Menaces sur l’unité nationale

La crise politique se poursuit à Madagascar, plus de quatre mois après l’élection présidentielle. Et pourtant, Marc Ravalomanana a été déclaré vainqueur du scrutin au 1er tour, par la Haute Cour constitutionnelle. Mais le camp adverse, de Didier Ratsiraka ne l’entend pas ainsi, et fait sécession en province. L’actuelle mission de l’OUA, venue aider à la réconciliation nationale, paraît bien délicate.
De notre correspondant à Madagascar

Ambovombe est une petite ville tout au sud de Madagascar, dans la province de Toliara. La population a appris jeudi que le gouverneur, à 300 kilomètres de là, avait proclamé l’indépendance de la province, en réponse à la décision de la Haute cour constitutionnelle. Cette déclaration d’indépendance mettra sans doute plusieurs jours encore pour atteindre les villages les plus reculés. Et quand elle arrivera, cette nouvelle, il n’est pas certain qu’elle fasse l’effet d’un séisme, tant les préoccupations au fin fond de la brousse, sont éloignées des décisions politiciennes. La région d’Ambovombe est peut être une des régions les plus pauvres de Madagascar. «Ici, c’est simple, explique un religieux, il n’y a rien. Même pas la pluie.» Et ce constat vaut pour presque toute la province de Toliara. D’où l’interrogation de certains sur l’intérêt de faire sécession. Et le religieux de conclure : «cette décision du gouverneur, c’est peut être bon pour lui, mais ce n’est pas bon pour les Malgaches.»

La population a beau s’interroger, cela n’arrête pas la démarche indépendantiste. Les gouverneurs des 4 provinces sécessionnistes (Antsiranana, Toamasina, Toliara et Mahajanga), assistés d’experts et d’élus locaux, sont en train d’élaborer les textes politico-juridiques de leur «Confédération des États Indépendants». Autrement dit, ils élaborent une constitution. Vraisemblablement, ils s’inspirent des prérogatives dont jouissent les gouverneurs depuis la mise en place de provinces autonomes. D’après la Constitution de la République, révisée en 1998, les gouverneurs dirigent l’administration locale, gèrent leur propre budget. Et depuis le décret du 22 février 2002, portant proclamation de l’état de nécessité nationale, les gouverneurs disposent d’un large pouvoir policier.

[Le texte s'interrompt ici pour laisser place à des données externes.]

(* ===== verification/SuvmEvict.v ===== *)
(** * Eviction, and what the authentication of the pages buys

    The eviction path of [make_room] on its own, and [page_in] against a pool
    that the untrusted side may have changed. *)

From S2P Require Import Prelude Memory SyncUtils Ring Mem5 Suvm SuvmInv SuvmProofs SuvmThms.
From S2P Require Import PageCacheSpec.
From S2P Require PageCache CryptoCache.

#[local] Opaque EVICT_FUEL.
#[local] Opaque CACHE_CAPACITY.
#[local] Opaque PAGE_BYTES.

(** The pages the encryption produces are the only ones it takes back. *)
Class SgxAuth `{Sgx} := {
  gcm_auth key c n t p :
    u8 <$> c = c → gcm_decrypt key c n t = Some p → gcm_encrypt key p n = Some (c, t)
}.

#[export] Instance toy_auth : SgxAuth.
Proof.
  constructor. intros key c n t p Hc. simpl. unfold toy_decrypt, toy_encrypt. case_decide; [|done].
  intros [= <-]. subst. do 2 f_equal.
  - rewrite <- list_fmap_compose. rewrite <- Hc at 2. apply list_fmap_ext. intros i x _. simpl.
    apply u8_shift'.
  - rewrite <- list_fmap_compose. apply list_fmap_ext. intros i x _. simpl. apply u8_u8.
Qed.

(** What [make_room] does once it has decided to. *)
Definition evict_one `{Sgx} : M suvm (PageCache.item_t * Z) :=
  it ← on_l1 (PageCache.get_page_index_to_evict EVICT_FUEL);
  r ← try_evict_page it;
  mret (it, r).

Section evict.
Context `{HS : Sgx, HB : PoolBase, HL : !SgxLaws}.

Lemma evict_one_ok s C U K D V L pinned p rest :
  suvm_inv s C U K D V L None None None →
  U = pinned ++ p :: rest → (∀ x, x ∈ pinned → refs x L ≠ 0) → refs p L = 0 →
  ∃ s' it K' D', evict_one s = Ok ((it, 0), s') ∧ PageCache.page_index it = p ∧
    C !! p = Some (PageCache.epc it) ∧
    suvm_inv s' (delete p C) (rest ++ pinned) K' D' V L None None None ∧
    (if D (PageCache.epc it) then stored s' K' p (slot_bytes s (PageCache.epc it))
     else pool s' = pool s ∧ llc s' = llc s) ∧
    (∀ q, q ≠ p → ram_bytes s' q = ram_bytes s q) ∧
    g_free_epc_pages s' = PageCache.epc it :: g_free_epc_pages s.
Proof.
  intros Hinv EU Hpin Hp0. pose proof (inv_l1 _ _ _ _ _ _ _ _ _ _ Hinv) as Hok.
  assert (∀ x, x ∈ U → 0 ≤ x < npages s) as HUr.
  { intros x Hx. apply (ok_queued _ _ _ _ _ Hok) in Hx as [[i Hx] _].
    by destruct (inv_cached _ _ _ _ _ _ _ _ _ _ Hinv x i Hx). }
  pose proof (inv_refs _ _ _ _ _ _ _ _ _ _ Hinv) as Hrefs.
  rewrite EU in Hok, HUr.
  destruct (evict_ok EVICT_FUEL _ C pinned p rest Hok)
    as (c & it & Hrun & Eit & Hepc & Hok' & [[R1 R2] R3]).
  { intros x Hx. exists (refs x L). specialize (Hpin x Hx). pose proof (refs_nonneg x L).
    split; [apply Hrefs, HUr; set_solver|lia]. }
  { rewrite <- Hp0. apply Hrefs, HUr. set_solver. }
  { pose proof (proj2 (PageCache.used_count _ _ (ok_used _ _ _ _ _ Hok))) as Hq.
    rewrite (inv_ring _ _ _ _ _ _ _ _ _ _ Hinv), length_app in Hq. simpl in Hq.
    pose proof evict_fuel. lia. }
  destruct (try_evict_page_ok (set_l1 s c) C (rest ++ pinned) K D V L None p it)
    as (s' & K' & D' & Hev & Hinv' & HD & Hram & Hfree & _); [|done|done|by rewrite refs_elem, Hp0|].
  { destruct Hinv as [G I1 I2 I3 I4 I5 I6 I7 I8 I9 I10 Iw I11 I12 I13 I14]. constructor; try done.
    - destruct G as [G1 G2 G3]. by constructor.
    - simpl. congruence.
    - intros q Hq. simpl. rewrite R3. by apply I9. }
  exists s', it, K', D'. split; [|by split_and!].
  unfold evict_one. by rewrite (on_l1_run _ _ _ _ _ Hrun), Hev.
Qed.

(** C8. Evicting a page: the victim is the oldest cached page no pointer
    holds; if it was written since it came in, the pool now holds a ciphertext
    of it that decrypts, under the nonce and tag kept in the crypto cache, to
    exactly what the slot held; if it was not, neither the pool nor the crypto
    cache changes. No other page of the pool changes, the page leaves the cache
    and its slot is the next to be handed out, clean. *)
Theorem eviction_correct s C U K D V L pinned p rest :
  suvm_inv s C U K D V L None None None →
  U = pinned ++ p :: rest → (∀ x, x ∈ pinned → refs x L ≠ 0) → refs p L = 0 →
  ∃ s' it K' D' i, evict_one s = Ok ((it, 0), s') ∧ PageCache.page_index it = p ∧
    C !! p = Some i ∧
    suvm_inv s' (delete p C) (rest ++ pinned) K' D' V L None None None ∧
    (epc_arr s !! i = Some (slot_val s i true) → stored s' K' p (slot_bytes s i)) ∧
    (epc_arr s !! i = Some (slot_val s i false) → pool s' = pool s ∧ llc s' = llc s) ∧
    (∀ q, q ≠ p → ram_bytes s' q = ram_bytes s q) ∧
    g_free_epc_pages s' = i :: g_free_epc_pages s ∧
    epc_arr s' !! i = Some (slot_val s' i false).
Proof.
  intros Hinv EU Hpin Hp0.
  destruct (evict_one_ok s C U K D V L pinned p rest Hinv EU Hpin Hp0)
    as (s' & it & K' & D' & Hrun & Hit & Hp & Hinv' & HD & Hram & Hfree).
  set (i := PageCache.epc it) in *.
  destruct (inv_cached _ _ _ _ _ _ _ _ _ _ Hinv p i Hp) as [_ Hir].
  pose proof (inv_arr _ _ _ _ _ _ _ _ _ _ Hinv i Hir) as Harr.
  destruct (inv_free _ _ _ _ _ _ _ _ _ _ Hinv') as [_ Hf].
  destruct (Hf i) as (_ & Hd' & _); [rewrite Hfree; set_solver|].
  exists s', it, K', D', i. split; [exact Hrun|]. split; [exact Hit|]. split; [exact Hp|].
  split; [exact Hinv'|]. rewrite Harr. unfold slot_val.
  split; [|split; [|split; [exact Hram|split; [exact Hfree|]]]].
  - intros [= E]. destruct (D i); [exact HD|lia].
  - intros [= E]. destruct (D i); [lia|exact HD].
  - rewrite (inv_arr _ _ _ _ _ _ _ _ _ _ Hinv' i Hir), Hd'. reflexivity.
Qed.
End evict.

(** Page 3 is written, let go, and evicted. *)
Lemma eviction_correct_witness :
  ∃ s it s' C U K D V p b, evict_one s = Ok ((it, 0), s') ∧ PageCache.page_index it = p ∧
    suvm_inv s' C U K D V [] None None None ∧ V !! 3 = Some (poke b 5 77).
Proof.
  destruct small_suvm as (s & _ & Hok & Hn).
  destruct (small_ptr_ok true ∅) as (Hp & _ & _).
  destruct (deref_store_ok s ∅ ∅ [] 3 (small_ptr true) None 77 Hok Hp (small_room s Hn) eq_refl)
    as (s1 & C1 & a' & b & _ & [(U & K & D & Hinv) _] & _ & _ & (((_ & HC) & _) & _) & _).
  destruct (dec_ok s1 C1 U K D _ [] 3 Hinv) as (c & _ & Hinv2).
  destruct (unreferenced_exists _ _ _ _ _ _ _ _ Hinv2) as (pinned & p & rest & EU & Hpin & Hp0).
  { destruct U as [|x U]; [|simpl; lia]. exfalso. apply (proj1 (elem_of_nil (A := Z) 3)).
    apply (ok_queued _ _ _ _ _ (inv_l1 _ _ _ _ _ _ _ _ _ _ Hinv2)).
    split; [|discriminate]. exists (prm_ptr a'). exact HC. }
  destruct (eviction_correct _ C1 U K D _ [] pinned p rest Hinv2 EU Hpin Hp0)
    as (s' & it & K' & D' & i & H1 & H2 & _ & H3 & _).
  eexists _, it, s', _, _, K', D', _, p, b.
  split; [exact H1|]. split; [exact H2|]. split; [exact H3|]. reflexivity.
Defined.

(** ** A pool in hostile hands *)

Section auth.
Context `{HS : Sgx, HB : PoolBase, HL : !SgxLaws, HA : !SgxAuth}.

(** A ciphertext other than [c0] that carries the tag [t] under nonce [n]. *)
Definition forgery (key n t c0 : list Z) (c : list Z) : Prop :=
  c ≠ c0 ∧ ∃ b, gcm_encrypt key b n = Some (c, t).

(** C9. What the untrusted side can do to an evicted page. Let [p0] be what
    page [p] held when it was last encrypted, [c0] and [t] its ciphertext and
    tag. Unless the pool's bytes for the page are now a forgery under that
    very nonce and tag, bringing the page in either aborts, without changing
    anything, or puts exactly [p0] in the slot; and it does the latter where
    the pool was left alone. An old ciphertext of the page is no exception: the
    tag kept is that of the last eviction. *)
Theorem page_in_authentic s K p slot v p0 n t c0 :
  CryptoCache.crypto_ok (llc s) K → K !! p = Some (n, t) →
  gcm_encrypt (g_eviction_key s) p0 n = Some (c0, t) → u8 <$> p0 = p0 →
  geometry s → 0 ≤ p < npages s → 0 ≤ slot → epc_arr s !! slot = Some v →
  ¬ forgery (g_eviction_key s) n t c0 (ram_bytes s p) →
  (ram_bytes s p ≠ c0 ∧ page_in p slot s = Err EAbort) ∨
  (ram_bytes s p = c0 ∧ ∃ s', page_in p slot s = Ok (tt, s') ∧
    prm s' = store_bytes (prm s) v p0 ∧ pool s' = pool s ∧ l1 s' = l1 s ∧
    CryptoCache.crypto_ok (llc s') K).
Proof.
  intros Hok HK Henc Hp0 Hgeo Hp Hslot Hv Hforge.
  destruct (CryptoCache.crypto_get_ok _ K p Hok) as (c & ret & Hget & Hret & Hok').
  rewrite HK in Hret. destruct ret as [it|]; [|done]. simpl in Hret. injection Hret as En Et.
  assert (page_in p slot s =
    match gcm_decrypt (g_eviction_key s) (ram_bytes s p) n t with
    | None => Err EAbort
    | Some b => Ok (tt, set_prm (set_llc s c) (store_bytes (prm s) v b))
    end) as ->.
  { unfold page_in. rewrite (on_llc_run _ _ _ _ _ Hget).
    rewrite (read_slot_run _ (set_llc s c) slot v Hslot Hv). rewrite bind_gets.
    cbn [g_eviction_key pool set_llc]. change (ram_page_ptr (set_llc s c) p) with (ram_page_ptr s p).
    rewrite (ram_page_ptr_eq s p Hgeo Hp). fold (ram_bytes s p). rewrite En, Et.
    by destruct (gcm_decrypt _ _ n t). }
  destruct (decide (ram_bytes s p = c0)) as [E|E]; [right|left]; (split; [exact E|]).
  - rewrite E, (gcm_round_trip _ _ _ _ _ Henc), Hp0. eexists. split; [reflexivity|]. by split_and!.
  - destruct (gcm_decrypt _ _ n t) as [b|] eqn:Ed; [|done]. exfalso. apply Hforge.
    split; [exact E|]. exists b. apply gcm_auth; [|done]. unfold ram_bytes. apply u8_load_bytes.
Qed.
End auth.

(** A page of sevens on a pool of one page, with a byte of its ciphertext
    changed. *)
Definition sevens : list Z := replicate PAGE_BYTES 7.
Definition tampered (c : CryptoCache.CryptoCache) : suvm := mkSuvm
  (PageCache.cache_init 1 1 1 0) c [] 0 {[0 := 4096]} ∅
  (mkHeap mem5_zero (store_bytes ∅ 65536 (<[9%nat := 1]> (toy_encrypt [] sevens [5]).1)))
  65536 4096 4096 [] 0 0 0 true.

Lemma page_in_authentic_witness :
  ∃ c, page_in 0 0 (tampered c) = Err EAbort.
Proof.
  destruct (CryptoCache.crypto_add_ok (CryptoCache.crypto_init 4) ∅ 0
    (CryptoCache.crypto_init_ok 4 ltac:(lia))) as (c1 & it & _ & _ & Hok1 & _).
  destruct (CryptoCache.crypto_store_ok c1 _ 0 [5] (u8 <$> sevens) Hok1) as (c & _ & Hok).
  { exists (CryptoCache.meta it). apply lookup_insert_eq. }
  exists c.
  assert (ram_bytes (tampered c) 0 !! 9%nat = Some 1) as H9.
  { unfold ram_bytes. rewrite lookup_load_bytes by (pose proof page_bytes; unfold PAGE_SIZE in *; lia).
    vm_compute. reflexivity. }
  assert ((toy_encrypt [] sevens [5]).1 !! 9%nat = Some 8) as H9'.
  { simpl. unfold sevens. rewrite fmap_replicate, lookup_replicate_2; [reflexivity|].
    pose proof page_bytes. unfold PAGE_SIZE in *. lia. }
  destruct (page_in_authentic (tampered c) _ 0 0 4096 sevens [5] (u8 <$> sevens)
    (toy_encrypt [] sevens [5]).1 Hok) as [[_ H]|[E _]].
  - apply lookup_insert_eq.
  - reflexivity.
  - unfold sevens. by rewrite fmap_replicate.
  - constructor; [split_and!|split|]; try reflexivity.
    vm_compute. congruence.
  - split; [lia|vm_compute; reflexivity].
  - lia.
  - reflexivity.
  - intros [Hne [b Hb]]. injection Hb as Hc Ht. apply Hne. rewrite <- Hc. simpl.
    assert (∀ l : list Z, (λ x, u8 (x + 1)) <$> l = (λ x, u8 (x + 1)) <$> (u8 <$> l)) as Hu.
    { intros l. rewrite <- list_fmap_compose. apply list_fmap_ext. intros i x _. simpl.
      unfold u8. by rewrite Zplus_mod_idemp_l. }
    rewrite (Hu b), Ht, <- Hu. reflexivity.
  - exact H.
  - exfalso. rewrite E, H9' in H9. discriminate H9.
Defined.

En fait le processus de décentralisation, initié depuis quelques années, connaît actuellement un gros coup d’accélérateur. Simplement, les transferts de compétences et de moyens n’ont pas été achevés. Alors, pour les questions financières, par exemple, certains gouverneurs ou leurs hommes de main, prélèvent des impôts locaux parfois de manière arbitraire. Dans la province d’Antsiranana, et plus précisément à Nosy Be, des habitants dénoncent un racket organisé. «Les gouverneurs jouent à leur petit chef», avoue un homme de Toliara, sous couvert d’anonymat. L’indépendance des provinces ? Ils sont peu nombreux à y croire sérieusement.

Une population dubitative

Dans la capitale également, la population est dubitative. «Madagascar est une île, constate un chauffeur de taxi. Il ne peut pas y avoir plusieurs pays sur cette île.» en fait, pour les habitants d’Antananarivo, il n’y a qu’un président pour tous les Malgaches, c’est Marc Ravalomanana. Il a été proclamé vainqueur de l’élection présidentielle, et il sera officiellement investi lundi. La journée a été décrétée fériée et chômée. Cette prestation de serment aurait du avoir lieu ce vendredi, mais elle a été reportée, à la demande des médiateurs africains qui suivent le dossier malgache, et qui voulaient ne pas précipiter les choses. Dans le camp Ravalomanana, on estime avoir donné satisfaction à l’OUA (l’Organisation de l’unité africaine, qui a diligenté à Madagascar, la délégation de médiateurs).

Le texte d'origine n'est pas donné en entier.